## Exercise goal
Could you print exactly the lines of the listing below, starting at the line that has "tk_setup : option TaskSetupConfig;" and ending at the line that has "so_max_transfer_bytes := DEFAULT_SOURCE_TRANSFER_BYTES;", and only those lines?

## The records
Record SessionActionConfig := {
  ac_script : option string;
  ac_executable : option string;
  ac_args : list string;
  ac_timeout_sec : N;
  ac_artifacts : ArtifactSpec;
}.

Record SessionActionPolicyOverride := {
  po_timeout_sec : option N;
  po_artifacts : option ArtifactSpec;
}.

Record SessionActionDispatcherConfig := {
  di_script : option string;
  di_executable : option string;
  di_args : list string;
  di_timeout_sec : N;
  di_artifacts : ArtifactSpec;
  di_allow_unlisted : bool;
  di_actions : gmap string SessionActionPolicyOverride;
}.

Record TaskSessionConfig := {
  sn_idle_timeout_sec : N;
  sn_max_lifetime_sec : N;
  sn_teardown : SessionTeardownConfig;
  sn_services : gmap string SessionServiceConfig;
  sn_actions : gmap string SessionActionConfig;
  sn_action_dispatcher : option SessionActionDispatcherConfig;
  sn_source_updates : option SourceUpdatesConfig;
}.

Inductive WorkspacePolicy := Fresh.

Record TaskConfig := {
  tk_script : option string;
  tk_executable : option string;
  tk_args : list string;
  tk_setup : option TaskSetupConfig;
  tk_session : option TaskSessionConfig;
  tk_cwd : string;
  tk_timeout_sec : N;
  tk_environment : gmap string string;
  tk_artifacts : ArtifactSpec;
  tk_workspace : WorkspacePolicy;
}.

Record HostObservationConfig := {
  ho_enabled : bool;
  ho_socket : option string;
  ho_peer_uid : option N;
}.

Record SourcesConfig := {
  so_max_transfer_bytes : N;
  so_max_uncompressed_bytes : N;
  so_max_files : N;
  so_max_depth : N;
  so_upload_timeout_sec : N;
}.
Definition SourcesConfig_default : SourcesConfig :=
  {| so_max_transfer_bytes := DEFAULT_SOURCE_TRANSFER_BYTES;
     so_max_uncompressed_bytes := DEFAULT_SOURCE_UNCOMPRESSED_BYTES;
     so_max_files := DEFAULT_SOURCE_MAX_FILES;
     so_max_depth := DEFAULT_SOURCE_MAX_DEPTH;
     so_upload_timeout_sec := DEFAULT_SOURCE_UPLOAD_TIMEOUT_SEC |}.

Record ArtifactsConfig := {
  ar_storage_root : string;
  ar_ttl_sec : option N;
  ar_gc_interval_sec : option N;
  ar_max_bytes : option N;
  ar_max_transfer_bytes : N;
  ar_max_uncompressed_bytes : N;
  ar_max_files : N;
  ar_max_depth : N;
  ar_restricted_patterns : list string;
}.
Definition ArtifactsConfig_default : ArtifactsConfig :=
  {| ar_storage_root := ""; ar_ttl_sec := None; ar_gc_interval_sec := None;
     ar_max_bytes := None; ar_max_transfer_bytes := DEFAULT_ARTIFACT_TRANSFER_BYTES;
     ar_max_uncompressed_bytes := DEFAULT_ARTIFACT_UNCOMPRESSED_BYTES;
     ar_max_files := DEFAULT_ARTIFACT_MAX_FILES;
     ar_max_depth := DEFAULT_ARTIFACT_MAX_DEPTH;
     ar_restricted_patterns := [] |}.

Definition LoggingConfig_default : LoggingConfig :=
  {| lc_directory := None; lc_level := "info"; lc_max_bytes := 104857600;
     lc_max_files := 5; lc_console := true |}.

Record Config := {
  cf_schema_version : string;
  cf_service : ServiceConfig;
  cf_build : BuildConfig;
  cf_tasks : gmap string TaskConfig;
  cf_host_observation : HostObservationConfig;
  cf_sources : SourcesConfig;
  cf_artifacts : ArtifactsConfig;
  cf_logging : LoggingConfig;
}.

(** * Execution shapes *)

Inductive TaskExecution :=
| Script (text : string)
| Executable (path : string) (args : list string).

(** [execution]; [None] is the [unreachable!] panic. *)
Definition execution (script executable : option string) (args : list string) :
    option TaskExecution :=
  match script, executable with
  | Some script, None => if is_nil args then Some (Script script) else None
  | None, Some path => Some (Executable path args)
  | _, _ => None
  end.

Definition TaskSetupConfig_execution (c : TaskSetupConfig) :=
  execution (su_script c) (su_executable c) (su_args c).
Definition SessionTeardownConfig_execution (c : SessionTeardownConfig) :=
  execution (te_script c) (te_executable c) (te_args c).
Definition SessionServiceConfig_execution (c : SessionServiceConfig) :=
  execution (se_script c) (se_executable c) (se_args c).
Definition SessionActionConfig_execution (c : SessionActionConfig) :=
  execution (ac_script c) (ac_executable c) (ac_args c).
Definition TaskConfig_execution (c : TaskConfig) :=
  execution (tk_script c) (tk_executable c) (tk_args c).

## Task result
  tk_setup : option TaskSetupConfig;
  tk_session : option TaskSessionConfig;
  tk_cwd : string;
  tk_timeout_sec : N;
  tk_environment : gmap string string;
  tk_artifacts : ArtifactSpec;
  tk_workspace : WorkspacePolicy;
}.

Record HostObservationConfig := {
  ho_enabled : bool;
  ho_socket : option string;
  ho_peer_uid : option N;
}.

Record SourcesConfig := {
  so_max_transfer_bytes : N;
  so_max_uncompressed_bytes : N;
  so_max_files : N;
  so_max_depth : N;
  so_upload_timeout_sec : N;
}.
Definition SourcesConfig_default : SourcesConfig :=
  {| so_max_transfer_bytes := DEFAULT_SOURCE_TRANSFER_BYTES;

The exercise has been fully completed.